Sunday 17 August 2008

State of the Art


I recently had the pleasure of an unintended viewing of Martin Creed’s new Work No. 850. Unintended in that I wrongly assumed the work was showing in the Tate Modern, which meant I was quite surprised when a runner whizzed past me in the Great Hall at Tate Britain. My mistaken assumption is revealing: Creed’s work is contemporary and conceptual; one expects it to be housed in the Modern, which only emphasises the work’s significance. Generally, I find little to admire about installation art, but Creed’s No. 850 says so much, not only about modern art, but about the actual experience of viewing art in modern times, that I was absolutely delighted.

The Britain's enormous hall spans the length of the
nineteenth-century neoclassical building and Creed has recruited an army of runners to sprint from one end of the hall to the other every 30 seconds.
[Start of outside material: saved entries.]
(* ===== verification/TracerMsg.v ===== *)
(** * The messages of the QUIC connection tracer (rpc/connection_tracer.go)

    Data: the types taken from quic-go's logging package (parameters where the
    program only hands them on), [RTTStats], [ConnectionTracerMsg] with its
    [String], and what gob delivers of a message. *)

From S2P Require Import Prelude PanPath GobRpc SelectorServer.

(** Types of quic-go that the program passes through, and the accessors of
    logging.RTTStats. Enumerations and counters are numbers. *)
Class Quic := {
  TransportParameters : Type;
  Header : Type;
  ExtendedHeader : Type;
  AckFrame : Type;
  Frame : Type;
  logging_RTTStats : Type;
  stats_LatestRTT : logging_RTTStats → Z;
  stats_MaxAckDelay : logging_RTTStats → Z;
  stats_MeanDeviation : logging_RTTStats → Z;
  stats_MinRTT : logging_RTTStats → Z;
  stats_PTO : logging_RTTStats → bool → Z;
  stats_SmoothedRTT : logging_RTTStats → Z
}.

(** A connection ID is a byte slice. *)
Abbreviation ConnectionID := (list ascii).

Section Messages.
Context `{Pan} `{Quic}.

Record RTTStats := mkRTTStats {
  LatestRTT : Z; MaxAckDelay : Z; MeanDeviation : Z; MinRTT : Z; PTO : Z; SmoothedRTT : Z
}.

Definition NewRTTStats {S} (stats : option logging_RTTStats) : GoM S RTTStats :=
  stats ← deref stats;
  mret (mkRTTStats (stats_LatestRTT stats) (stats_MaxAckDelay stats) (stats_MeanDeviation stats)
          (stats_MinRTT stats) (stats_PTO stats false) (stats_SmoothedRTT stats)).

Record ConnectionTracerMsg := mkConnectionTracerMsg {
  m_Local : option UDPAddr; m_Remote : option UDPAddr;
  m_OdcID : option ConnectionID; m_SrcConnID : option ConnectionID; m_DestConnID : option ConnectionID;
  m_Chosen : Z;
  m_Versions : list Z; m_ClientVersions : list Z; m_ServerVersions : list Z;
  m_ErrorMsg : option string; m_Key : option string; m_Value : option string;
  m_Parameters : option TransportParameters;
  m_ByteCount : Z; m_Cwnd : Z;
  m_Packets : Z; m_ID : Z;
  m_Header : option Header;
  m_ExtendedHeader : option ExtendedHeader;
  m_Frames : list Frame;
  m_AckFrame : option AckFrame;
  m_PacketType : Z;
  m_DropReason : Z;
  m_LossReason : Z;
  m_EncryptionLevel : Z;
  m_PacketNumber : Z;
  m_CongestionState : Z;
  m_PTOCount : Z;
  m_TracingID : Z;
  m_Perspective : Z;
  m_Bool : bool;
  m_Generation : Z;
  m_TimerType : Z;
  m_Time : option Time;
  m_RTTStats : option RTTStats
}.
#[export] Instance eta_ConnectionTracerMsg : Eta ConnectionTracerMsg := λ m,
  mkConnectionTracerMsg (m_Local m) (m_Remote m) (m_OdcID m) (m_SrcConnID m) (m_DestConnID m)
    (m_Chosen m) (m_Versions m) (m_ClientVersions m) (m_ServerVersions m) (m_ErrorMsg m)
    (m_Key m) (m_Value m) (m_Parameters m) (m_ByteCount m) (m_Cwnd m) (m_Packets m) (m_ID m)
    (m_Header m) (m_ExtendedHeader m) (m_Frames m) (m_AckFrame m) (m_PacketType m)
    (m_DropReason m) (m_LossReason m) (m_EncryptionLevel m) (m_PacketNumber m)
    (m_CongestionState m) (m_PTOCount m) (m_TracingID m) (m_Perspective m) (m_Bool m)
    (m_Generation m) (m_TimerType m) (m_Time m) (m_RTTStats m).

(** [ConnectionTracerMsg{}] *)
Definition empty_ConnectionTracerMsg : ConnectionTracerMsg :=
  mkConnectionTracerMsg None None None None None 0 [] [] [] None None None None 0 0 0 0 None None
    [] None 0 0 0 0 0 0 0 0 0 false 0 0 None None.

(** ** Printing *)

(** The dynamic values String passes as [interface{}]. An interface holding a
    nil pointer is not the nil interface. *)
Inductive any : Type :=
  | any_ConnectionID (p : option ConnectionID)
  | any_UDPAddr (p : option UDPAddr)
  | any_string (p : option string)
  | any_Parameters (p : option TransportParameters)
  | any_Header (p : option Header)
  | any_ExtendedHeader (p : option ExtendedHeader)
  | any_AckFrame (p : option AckFrame)
  | any_Versions (l : list Z)
  | any_Frames (l : list Frame)
  | any_number (type : string) (z : Z).

Section Printing.
(** fmt's [%+v] *)
Context (sprint : any → string).

Definition non_nil_string (name : string) (i : option any) : string :=
  match i with
  | Some v => name +:+ ": " +:+ sprint v +:+ newline
  | None => ""
  end.

Definition ConnectionTracerMsg_String (m : ConnectionTracerMsg) : string :=
  let s := ""%string in
  let s := s +:+ non_nil_string "OdcID" (Some (any_ConnectionID (m_OdcID m))) in
  let s := s +:+ non_nil_string "Perspective" (Some (any_number "logging.Perspective" (m_Perspective m))) in
  let s := s +:+ non_nil_string "ID" (Some (any_number "int" (m_ID m))) in
  let s := s +:+ non_nil_string "TracingID" (Some (any_number "uint64" (m_TracingID m))) in
  let s := s +:+ non_nil_string "Local" (Some (any_UDPAddr (m_Local m))) in
  let s := s +:+ non_nil_string "Remote" (Some (any_UDPAddr (m_Remote m))) in
  let s := s +:+ non_nil_string "Chosen" (Some (any_number "logging.VersionNumber" (m_Chosen m))) in
  let s := s +:+ non_nil_string "Versions" (Some (any_Versions (m_Versions m))) in
  let s := s +:+ non_nil_string "ClientVersions" (Some (any_Versions (m_ClientVersions m))) in
  let s := s +:+ non_nil_string "ServerVersions" (Some (any_Versions (m_ServerVersions m))) in
  let s := s +:+ non_nil_string "ErrorMsg" (Some (any_string (m_ErrorMsg m))) in
  let s := s +:+ non_nil_string "Parameters" (Some (any_Parameters (m_Parameters m))) in
  let s := s +:+ non_nil_string "ByteCount" (Some (any_number "logging.ByteCount" (m_ByteCount m))) in
  let s := s +:+ non_nil_string "Cwnd" (Some (any_number "logging.ByteCount" (m_Cwnd m))) in
  let s := s +:+ non_nil_string "Packets" (Some (any_number "int" (m_Packets m))) in
  let s := s +:+ non_nil_string "Header" (Some (any_Header (m_Header m))) in
  let s := s +:+ non_nil_string "ExtendedHeader" (Some (any_ExtendedHeader (m_ExtendedHeader m))) in
  let s := s +:+ non_nil_string "Frames" (Some (any_Frames (m_Frames m))) in
  let s := s +:+ non_nil_string "AckFrame" (Some (any_AckFrame (m_AckFrame m))) in
  let s := s +:+ non_nil_string "PacketType" (Some (any_number "logging.PacketType" (m_PacketType m))) in
  let s := s +:+ non_nil_string "DropReason" (Some (any_number "logging.PacketDropReason" (m_DropReason m))) in
  let s := s +:+ non_nil_string "TimerType" (Some (any_number "logging.TimerType" (m_TimerType m))) in
  let s := s +:+ non_nil_string "CongestionState" (Some (any_number "logging.CongestionState" (m_CongestionState m))) in
  s.

(** The lines of a text. *)
Fixpoint newlines (s : string) : nat :=
  match s with
  | EmptyString => 0
  | String a s => (if decide (a = Ascii.ascii_of_nat 10) then 1 else 0) + newlines s
  end.

Lemma newlines_app s t : newlines (s +:+ t) = newlines s + newlines t.
Proof. induction s as [|a s IH]; [done|]. simpl. rewrite IH. lia. Qed.

Lemma non_nil_string_line name v : 1 ≤ newlines (non_nil_string name (Some v)).
Proof. simpl. rewrite !newlines_app. simpl. lia. Qed.

(** String prints a line for every one of its 23 fields, whatever is nil:
    the test of non_nil_string is on an interface that holds a pointer, which is
    never the nil interface. *)
Theorem String_prints_nil m : 23 ≤ newlines (ConnectionTracerMsg_String m).
Proof.
  unfold ConnectionTracerMsg_String. rewrite !newlines_app.
  repeat match goal with
  | |- context [newlines (non_nil_string ?n (Some ?v))] =>
      let Hl := fresh in pose proof (non_nil_string_line n v) as Hl;
      revert Hl; generalize (newlines (non_nil_string n (Some v))); intros ? ?
  end. lia.
Qed.
End Printing.

(** ** gob *)

(** How gob sends the types that are handed on: parameters. *)
Class QuicCodecs := {
  gob_TransportParameters : codec TransportParameters;
  gob_Header : codec Header;
  gob_ExtendedHeader : codec ExtendedHeader;
  gob_AckFrame : codec AckFrame;
  gob_Time : codec Time
}.

(** Frames are interface values; an empty slice is the only one gob sends
    without the dynamic types being registered, which the program does not do. *)
Definition gob_Frames (fs : list Frame) : option (list Frame) :=
  match fs with [] => Some [] | _ => None end.

(** Strings and byte slices behind pointers are lost when empty; numbers and
    slices of numbers arrive; structs behind pointers arrive. *)
Definition gob_ConnectionTracerMsg `{!PanCodecs} `{!QuicCodecs} : codec ConnectionTracerMsg := λ m,
  l ← gob_struct_ptr gob_UDPAddr (m_Local m);
  r ← gob_struct_ptr gob_UDPAddr (m_Remote m);
  tp ← gob_struct_ptr gob_TransportParameters (m_Parameters m);
  hd ← gob_struct_ptr gob_Header (m_Header m);
  eh ← gob_struct_ptr gob_ExtendedHeader (m_ExtendedHeader m);
  fs ← gob_Frames (m_Frames m);
  ack ← gob_struct_ptr gob_AckFrame (m_AckFrame m);
  t ← gob_struct_ptr gob_Time (m_Time m);
  Some (m <| m_Local := l |> <| m_Remote := r |>
          <| m_OdcID := gob_flat_ptr list_zero (m_OdcID m) |>
          <| m_SrcConnID := gob_flat_ptr list_zero (m_SrcConnID m) |>
          <| m_DestConnID := gob_flat_ptr list_zero (m_DestConnID m) |>
          <| m_ErrorMsg := gob_flat_ptr string_zero (m_ErrorMsg m) |>
          <| m_Key := gob_flat_ptr string_zero (m_Key m) |>
          <| m_Value := gob_flat_ptr string_zero (m_Value m) |>
          <| m_Parameters := tp |> <| m_Header := hd |> <| m_ExtendedHeader := eh |>
          <| m_Frames := fs |> <| m_AckFrame := ack |> <| m_Time := t |>).
End Messages.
The Guardian’s Adrian Searle called the work “gloriously pointless,” which, excuse the phrase, misses the point entirely. In these increasingly paternalistic, health and safety obsessed times, I expected the Museum would contain Creed’s runners in a cordoned off space. But because they haven’t sectioned off the hall, visitors and runners must interact, the latter dodging the former. This statement of (perhaps unintentional) defiance, not only to our patronising society, but also to the hush-hush reverence now fostered in museums, is refreshing. I kept expecting a guard to appear and shout, “no running allowed!” And though it is not presented as such, in a city always telling you what to and not to do this is a superb show of artistic anarchy in one of Britain’s most revered cultural spaces.
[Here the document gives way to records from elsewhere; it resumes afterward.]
(** The table of a path is a new one. *)
Lemma newLuaPath_fresh p (s : State X) l s' :
  newLuaPath p s = (Ok l, s') →
  builds s s' ∧ (l ∉ dom (tables s)) ∧ l ∈ dom (tables s').
Proof.
  assert (∀ t, within (S := State X) builds
    match p with
    | Some p =>
        RawSetString t "Source" (LString (IA_String (pp_Source p)));;
        RawSetString t "Destination" (LString (IA_String (pp_Destination p)));;
        RawSetString t "Fingerprint" (LString (pp_Fingerprint p));;
        RawSetString t "Expiry" (LString (Time_String (pp_Expiry p)));;
        match pp_Metadata p with
        | Some m => meta ← newLuaMetadata m; RawSetString t "Metadata" (LTab (Some meta))
        | None => mret tt
        end
    | None => mret tt
    end) as Hfill.
  { builds. }
  intros R. split; [|exact (new_table_fresh _ s l s' Hfill R)].
  by eapply within_run, R; apply within_newLuaPath.
Qed.
End Building.

(** ** The tables the script knows, and the paths they stand for *)
Section Consistency.
Context `{Pan} {X : Type} `{!LuaVM X}.
Abbreviation LS := (LuaSelector X).

Definition current_table (s : LS) (raddr fp : string) : option loc :=
  lpaths s !! raddr ≫= λ lp, lp !! fp.

(** [offers] holds the paths last offered for each remote address. The current
    tables stand for exactly the offered paths, every table that stands for a
    path is current, at one address only, and all of them are real tables. *)
Record consistent (offers : gmap string (list PanPath)) (s : LS) : Prop := {
  current_stands r fp lt : current_table s r fp = Some lt →
    ∃ p ps, ppaths s !! lt = Some (Some p) ∧ pp_Fingerprint p = fp ∧ offers !! r = Some ps ∧ p ∈ ps;
  known_current lt p : ppaths s !! lt = Some (Some p) →
    ∃ r, current_table s r (pp_Fingerprint p) = Some lt;
  current_unique r fp r' fp' lt :
    current_table s r fp = Some lt → current_table s r' fp' = Some lt → r = r';
  offered_current r ps p : offers !! r = Some ps → p ∈ ps →
    ∃ lt, current_table s r (pp_Fingerprint p) = Some lt ∧ ppaths s !! lt = Some (Some p);
  known_tables : dom (ppaths s) ⊆ dom (tables (lua s))
}.

(** Only the tables in memory matter of the Lua state. *)
Lemma consistent_lua o (s : LS) l :
  consistent o s → dom (tables (lua s)) ⊆ dom (tables l) → consistent o (s <| lua := l |>).
Proof. intros [] Hd. split; [done..|]. simpl. set_solver. Qed.

Definition forget (lts : list loc) (pp : gmap loc (option PanPath)) : gmap loc (option PanPath) :=
  foldl (λ pp lt, <[lt := None]> pp) pp lts.

Lemma lookup_forget lts pp lt :
  forget lts pp !! lt = if decide (lt ∈ lts) then Some None else pp !! lt.
Proof.
  revert pp. induction lts as [|l lts IH]; intros pp; [done|]. cbn [forget foldl].
  change (foldl _ ?x lts) with (forget lts x). rewrite IH.
  destruct (decide (lt ∈ lts)) as [Hin|Hin], (decide (lt ∈ l :: lts)) as [Hin'|Hin']; try done;
    [set_solver| |].
  - assert (lt = l) as -> by set_solver. by rewrite lookup_insert_eq.
  - rewrite lookup_insert_ne; [done|]. set_solver.
Qed.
Another provocative point made by Creed’s runners addresses the nature of museums; in particular, the adjustments required to accommodate modern consumerist culture, in tandem with government spending cuts in the arts. While we are at least lucky that most of our museums are free, unlike Paris or New York where the price of admission is discouraging to say the least, the pressure to be cost-effective and self maintaining is increasingly altering the way museums “do business.” At £10 a pop, exhibitions provide a significant source of revenue (in 2006/07 the National Gallery took in £1.1 million from exhibitions), but perhaps unsurprisingly the consumerist side to art is where the big money is made. Last year, the National Gallery’s shops took in just over £6 million pounds, which is quite an impressive feat considering about five million people visit the gallery each year.
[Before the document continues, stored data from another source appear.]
(* ===== verification/LuaThreads.v ===== *)
(** * The Lua selector under concurrent requests (lua/selector.go, lua/stats.go)

    net/rpc serves every request in a goroutine of its own, the selector's own
    goroutine calls the script as well, and so do the statistics. All take the
    mutex of the Lua state first and release it last. Here each of them is cut
    into the actions between the two, any of which another goroutine may get in
    between of, and the theorems say what the mutex makes of their interleavings. *)

From S2P Require Import Prelude Threads Enums Taps PanPath ServerSelector LuaApi LuaSelector.

(** ** The jobs of the Lua state *)
Section Jobs.
Context `{Pan} {X : Type} `{!LuaVM X} (Duration_String : Z → string).
Abbreviation LS := (LuaSelector X).
Abbreviation answer := (option PanPath * error)%type.
Abbreviation prog := (prog LS answer).
Abbreviation lua_serve := (serve (ServerSelector0 := LuaSelector_interface Duration_String)).

Lemma Lock_spec (s : LS) :
  if mutex (lua s) then on_lua Lock s = (Deadlocks, s)
  else ∃ s', on_lua Lock s = (Ok tt, s') ∧ mutex (lua s') = true.
Proof. unfold on_lua, zoom, Lock. destruct (mutex (lua s)); [by destruct s|eauto]. Qed.

Lemma Unlock_spec (s : LS) :
  mutex (lua s) = true → ∃ s', on_lua Unlock s = (Ok tt, s') ∧ mutex (lua s') = false.
Proof. intros Hs. unfold on_lua, zoom, Unlock. rewrite Hs. eauto. Qed.

#[export] Instance lua_state_mutex : Mutex LS := {|
  acquire := on_lua Lock; release := on_lua Unlock; held s := mutex (lua s);
  acquire_spec := Lock_spec; release_spec := Unlock_spec |}.

(** A request, a round of the selector's goroutine, or a callback of the
    statistics, which calls a function of its module [md] with arguments it
    makes first. *)
Inductive job : Type :=
  | Request (q : request) (local remote : UDPAddr)
  | Round (seconds : spec_float)
  | Callback (md : loc) (fn : string) (args : GoM (State X) (list LValue)).

(** [call_stats] of LuaStats, on the Lua state the selector shares. *)
Definition callback (md : loc) (fn : string) (args : GoM (State X) (list LValue)) : GoM LS error :=
  locked (
    f ← on_lua (RawGetString md fn);
    vs ← on_lua args;
    on_lua (CallByParam f 0 vs)).

Definition work (j : job) : GoM LS answer :=
  match j with
  | Request q l r => lua_serve q l r
  | Round seconds => Periodic seconds;; mret (None, None)
  | Callback md fn args => pair None <$> callback md fn args
  end.

(** ** Their actions *)
#[local] Notation "x <~ m ; k" := (Act NoMap m (λ x, k))
  (at level 100, m at next level, k at level 200, right associativity).

Definition call_actions (fn : string) (nret : nat) (args : list LValue) (k : error → prog) : prog :=
  s <~ get_state;
  f <~ on_lua (RawGetString (module s) fn);
  e <~ on_lua (CallByParam f nret args);
  k e.

Definition failed (e : error) : prog := Done (None, e).

(** The loop of set_paths, a path at a time. *)
Fixpoint set_paths_actions (raddr : string) (pps : list (option PanPath)) (k : list loc → prog) : prog :=
  match pps with
  | [] => k []
  | ppath :: pps =>
      lpath <~ on_lua (newLuaPath ppath);
      p <~ deref ppath;
      _ <~ set_lpath raddr (pp_Fingerprint p) lpath;
      _ <~ modify (λ s, s <| ppaths := <[lpath := ppath]> (ppaths s) |>);
      set_paths_actions raddr pps (λ lpaths, k (lpath :: lpaths))
  end.

Definition request_actions (q : request) (l r : UDPAddr) : prog :=
  let l_s := LString (UDPAddr_String l) in
  let r_s := LString (UDPAddr_String r) in
  match q with
  | RInitialize prefs paths =>
      _ <~ clear_addr r;
      set_paths_actions (UDPAddr_String r) paths (λ lps,
        s <~ get_state;
        f <~ on_lua (RawGetString (module s) "Initialize");
        t <~ on_lua (newLuaPreferences Duration_String prefs);
        ps <~ on_lua (lua_table_slice_to_table lps);
        e <~ on_lua (CallByParam f 0 [LTab (Some t); l_s; r_s; LTab (Some ps)]);
        failed e)
  | RSetPreferences prefs =>
      s <~ get_state;
      f <~ on_lua (RawGetString (module s) "SetPreferences");
      t <~ on_lua (newLuaPreferences Duration_String prefs);
      e <~ on_lua (CallByParam f 0 [LTab (Some t); l_s; r_s]);
      failed e
  | RPath => call_actions "Path" 1 [l_s; r_s] (λ e,
      match e with
      | Some e => failed (Some e)
      | None =>
          lt <~ on_lua ToTable;
          _ <~ on_lua (Pop 1);
          p <~ get_pan_path lt;
          Done (p, None)
      end)
  | RPathDown fp pi =>
      s <~ get_state;
      f <~ on_lua (RawGetString (module s) "PathDown");
      t <~ on_lua (newLuaPathInterface pi);
      e <~ on_lua (CallByParam f 0 [l_s; r_s; LString fp; LTab (Some t)]);
      failed e
  | RRefresh paths =>
      _ <~ clear_addr r;
      set_paths_actions (UDPAddr_String r) paths (λ lps,
        s <~ get_state;
        f <~ on_lua (RawGetString (module s) "Refresh");
        ps <~ on_lua (lua_table_slice_to_table lps);
        e <~ on_lua (CallByParam f 0 [l_s; r_s; LTab (Some ps)]);
        failed e)
  | RClose => call_actions "Close" 1 [l_s; r_s] failed
  end.

Definition actions (j : job) : prog :=
  match j with
  | Request q l r => request_actions q l r
  | Round seconds => call_actions "Periodic" 0 [LNumber seconds] (λ _, failed None)
  | Callback md fn args =>
      f <~ on_lua (RawGetString md fn);
      vs <~ on_lua args;
      e <~ on_lua (CallByParam f 0 vs);
      failed e
  end.
End Jobs.

(** ** Lemmas *)
Section Lemmas.
Context `{Pan} {X : Type} `{!LuaVM X} (Duration_String : Z → string).
Abbreviation LS := (LuaSelector X).

Lemma run_set_paths a pps (k : list loc → prog LS (option PanPath * error)) (s : LS) :
  run (set_paths_actions (UDPAddr_String a) pps k) s = (lts ← set_paths a pps; run (k lts)) s.
Proof.
  revert k s. induction pps as [|p pps IH]; intros k s; [done|].
  unfold set_paths. cbn [go_map set_paths_actions run]. fold (set_paths (X := X) a pps).
  unfold set_path. rewrite !bind_assoc. apply bind_ext. intros lt s1.
  rewrite !bind_assoc. apply bind_ext. intros v s2.
  rewrite !bind_assoc. apply bind_ext. intros u s3.
  rewrite !bind_assoc. apply bind_ext. intros u' s4.
  rewrite IH, bind_ret_l, !bind_assoc. apply bind_ext. by intros lts s5.
Qed.

Lemma fmap_locked {A B} (g : A → B) (m : GoM LS A) (s : LS) :
  (g <$> locked m) s = locked (g <$> m) s.
Proof.
  unfold fmap, GoM_fmap, locked, guarded. rewrite bind_assoc. apply bind_ext. intros _ s1.
  unfold deferring, mbind, GoM_bind. destruct (m s1) as [[a| | |] s2]; simpl; try done.
  - by destruct (on_lua Unlock s2) as [[] s3].
  - by destruct (on_lua Unlock s2) as [[] s3].
Qed.

(** Between Lock and Unlock, the actions do what the method does. *)
Lemma locked_run (b : prog LS (option PanPath * error)) m (s s' : LS) a :
  (∀ s, run b s = m s) → run (critical b) s = (Ok a, s') → locked m s = (Ok a, s').
Proof.
  intros Hb. rewrite run_critical. intros (u & s1 & R1 & R)%bind_inv.
  apply bind_inv in R as (x & s2 & R2 & R). rewrite Hb in R2.
  unfold locked, guarded. rewrite (bind_ok _ _ _ _ _ R1). unfold deferring. by rewrite R2.
Qed.

Ltac same_actions :=
  repeat first [done | rewrite run_set_paths | rewrite ?bind_assoc; apply bind_ext; intros].

Lemma request_cut q l r s a s' :
  run (critical (request_actions Duration_String q l r)) s = (Ok a, s') →
  serve (ServerSelector0 := LuaSelector_interface Duration_String) q l r s = (Ok a, s').
Proof.
  destruct q; intros R; simpl serve.
  3: apply locked_run with (b := request_actions Duration_String RPath l r); [|exact R].
  1,2,4,5,6: (etransitivity; [apply fmap_locked|]); eapply locked_run; [|exact R].
  all: intros s1; cbn [request_actions run]; unfold call_actions, call_module, fmap, GoM_fmap;
    cbn [run]; same_actions.
  by case_match.
Qed.

(** What the actions of a job are expected to keep: arguments of a callback are
    made, and nothing else. *)
Definition orderly (j : job (X := X)) : Prop :=
  match j with Callback _ _ args => within builds args | _ => True end.

Lemma quiet_act {B} (m : GoM LS B) (k : B → prog LS (option PanPath * error)) :
  within mutex_kept m → (∀ x, quiet (k x)) → quiet (Act NoMap m k).
Proof. intros Hm Hk. split; [|done]. intros s Hs. simpl. by rewrite (Hm s). Qed.

Lemma mutex_set_lpath raddr fp lt : within mutex_kept (set_lpath (X := X) raddr fp lt).
Proof. intros s. unfold set_lpath, gets, mbind, GoM_bind. by destruct (lpaths s !! raddr). Qed.

Lemma quiet_set_paths raddr pps (k : list loc → prog LS (option PanPath * error)) :
  (∀ lts, quiet (k lts)) → quiet (set_paths_actions raddr pps k).
Proof.
  revert k. induction pps as [|p pps IH]; intros k Hk; [apply Hk|].
  cbn [set_paths_actions]. apply quiet_act; [auto with go|]. intros lt.
  apply quiet_act; [by destruct p|]. intros v.
  apply quiet_act; [apply mutex_set_lpath|]. intros _.
  apply quiet_act; [by intros s|]. intros _. by apply IH.
Qed.

Lemma actions_cut j : orderly j → cuts (work Duration_String) j (actions Duration_String j).
Proof.
  intros Ho. split.
  - destruct j as [[]| |md fn args]; cbn [actions request_actions]; unfold call_actions, failed.
    all: repeat first [exact I | apply quiet_act; [auto with go|intros] | apply quiet_set_paths; intros
                      | progress case_match].
  - intros s a s' R. destruct j as [q l r|seconds|md fn args]; [by apply request_cut| |].
    + rewrite run_critical in R. simpl. unfold Periodic. rewrite <-R, bind_assoc.
      apply bind_ext. intros _ s1. unfold actions, call_actions, call_module. cbn [run].
      same_actions.
    + simpl. unfold callback. etransitivity; [apply fmap_locked|].
      eapply locked_run; [|exact R]. intros s1. unfold fmap, GoM_fmap. cbn [actions run]. same_actions.
Qed.
End Lemmas.

(** ** Properties *)
Section Claims.
Context `{Pan} {X : Type} `{!LuaVM X} (Duration_String : Z → string).
Abbreviation goroutine := (λ j, critical (actions Duration_String j)).

Lemma orderly_cuts (jobs : list (job (X := X))) :
  Forall orderly jobs → Forall2 (cuts (work Duration_String)) jobs (actions Duration_String <$> jobs).
Proof. induction 1; constructor; [by apply actions_cut|done]. Qed.

Lemma goroutines_start (jobs : list (job (X := X))) :
  goroutine <$> jobs = critical <$> (actions Duration_String <$> jobs).
Proof. by rewrite <-list_fmap_compose. Qed.

(** C8: The mutex makes concurrent requests atomic. However the actions of
    requests, goroutine rounds and callbacks interleave, once all are done their
    results and the state of the selector are those of running them one after
    the other in some order. *)
Theorem lua_serializable (jobs : list job) rs (s s' : LuaSelector X) :
  mutex (lua s) = false → Forall orderly jobs →
  rtc step (goroutine <$> jobs, s) (Done <$> rs, s') →
  ∃ l, l ≡ₚ zip jobs rs ∧ go_map (work Duration_String) l.*1 s = (Ok l.*2, s').
Proof.
  intros Hm Ho Hs. rewrite goroutines_start in Hs.
  eapply serializable; [exact Hm|by apply orderly_cuts|exact Hs].
Qed.

(** C17: Requests do not lock each other out. No interleaving goes on forever, and
    one that cannot go on has finished every job, unless the job that holds the
    mutex is stuck in an action of its own: a call of the script, or a panic,
    which ends the daemon. *)
Theorem lua_progress (jobs : list job) (s : LuaSelector X) ts s' :
  mutex (lua s) = false → Forall orderly jobs → rtc step (goroutine <$> jobs, s) (ts, s') →
  Acc (flip step) (ts, s') ∧
  ((∀ i p, ts !! i = Some p → ∃ a, p = Done a) ∨ (∃ c, step (ts, s') c) ∨
   ∃ i b, ts !! i = Some (releasing b) ∧ mutex (lua s') = true ∧
     ∀ p s2, advance (releasing b) s' ≠ (Ok p, s2)).
Proof.
  intros Hm Ho Hs. split; [apply step_wf|]. rewrite goroutines_start in Hs.
  refine (interleaved_progress _ s ts s' (interleaved_reached _ s _ _ Hm Hs)).
  pose proof (orderly_cuts _ Ho) as Hc. clear -Hc.
  induction Hc as [|j b jobs bs [Hb _] _ IH]; by constructor.
Qed.
End Claims.

(** ** Witnesses *)
Module SampleJobs.
#[global] Existing Instance SamplePan.pan.

(** One connection is set up while another client asks for a path and the
    selector's goroutine wants a round. *)
Definition jobs : list (job (X := option loc)) := [
  Request RPath SamplePan.ClientB SamplePan.Server;
  Request (RInitialize None [Some (SamplePan.path "x" 7)]) SamplePan.ClientA SamplePan.Server;
  Round (S754_zero false)].

Abbreviation start := (λ j, critical (actions SampleScript.text j)).

Definition initial : list (prog (LuaSelector (option loc)) (option PanPath * error)) := start <$> jobs.

(** ClientA's request gets the mutex first, the round last. *)
Definition order : list nat := replicate 12 1 ++ replicate 8 0 ++ replicate 5 2.
Definition results : list (option PanPath * error) :=
  [(Some (SamplePan.path "x" 7), None); (None, None); (None, None)].

Lemma jobs_orderly : Forall orderly jobs.
Proof. by repeat constructor. Qed.
End SampleJobs.

Lemma lua_serializable_witness :
  ∃ s' l, l ≡ₚ zip SampleJobs.jobs SampleJobs.results ∧
    go_map (work SampleScript.text) l.*1 SampleScript.loaded = (Ok l.*2, s').
Proof.
  assert (∃ s', follow SampleJobs.order (SampleJobs.initial, SampleScript.loaded)
    = Some (Done <$> SampleJobs.results, s')) as [s' R] by (eexists; vm_compute; reflexivity).
  exists s'. exact (lua_serializable SampleScript.text _ _ SampleScript.loaded _ eq_refl SampleJobs.jobs_orderly
    (follow_steps _ _ _ R)).
Defined.

(** After Lock, clear_addr and a table of ClientA's request, with the others
    waiting. *)
Lemma lua_progress_witness :
  match follow [1; 1; 1] (SampleJobs.initial, SampleScript.loaded) with
  | None => False
  | Some (ts, s') => Acc (flip step) (ts, s') ∧
      ((∀ i p, ts !! i = Some p → ∃ a, p = Done a) ∨ (∃ c, step (ts, s') c) ∨
       ∃ i b, ts !! i = Some (releasing b) ∧ mutex (lua s') = true ∧
         ∀ p s2, advance (releasing b) s' ≠ (Ok p, s2))
  end.
Proof.
  assert (bool_decide (is_Some (snd <$> follow [1; 1; 1] (SampleJobs.initial, SampleScript.loaded))) = true)
    as Hgo by (vm_compute; reflexivity).
  destruct (follow [1; 1; 1] (SampleJobs.initial, SampleScript.loaded)) as [[ts s']|] eqn:R; [|done].
  exact (lua_progress SampleScript.text _ SampleScript.loaded ts s' eq_refl SampleJobs.jobs_orderly
    (follow_steps _ _ _ R)).
Defined.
This is why Creed’s No. 850 is not only seditious
and compelling, but also timely and relevant. It confronts the strain of throw-away consumerism that has infected major museums. The pressured feelings which accompany trips to vast museums (e.g. the Louvre) result in compulsions to speed through so as to take in everything on display in a manageable time frame. The more cynical would point to those who nearly do run through museums, ignoring a wealth of art, in order to have a look at the "star" of a museum's collection. One could even go so far as to say that we may as well just run through museums anyway, as even if we languidly amble, we're so distracted by taking photographs, noisy children, or inquisitive friends that we hardly have the time or the attention to properly take in the art.

So go, see, linger, and enjoy Creed’s Work No. 850. It’s at the Tate Britain until 16 November, which leaves plenty of time. And let me know what you think.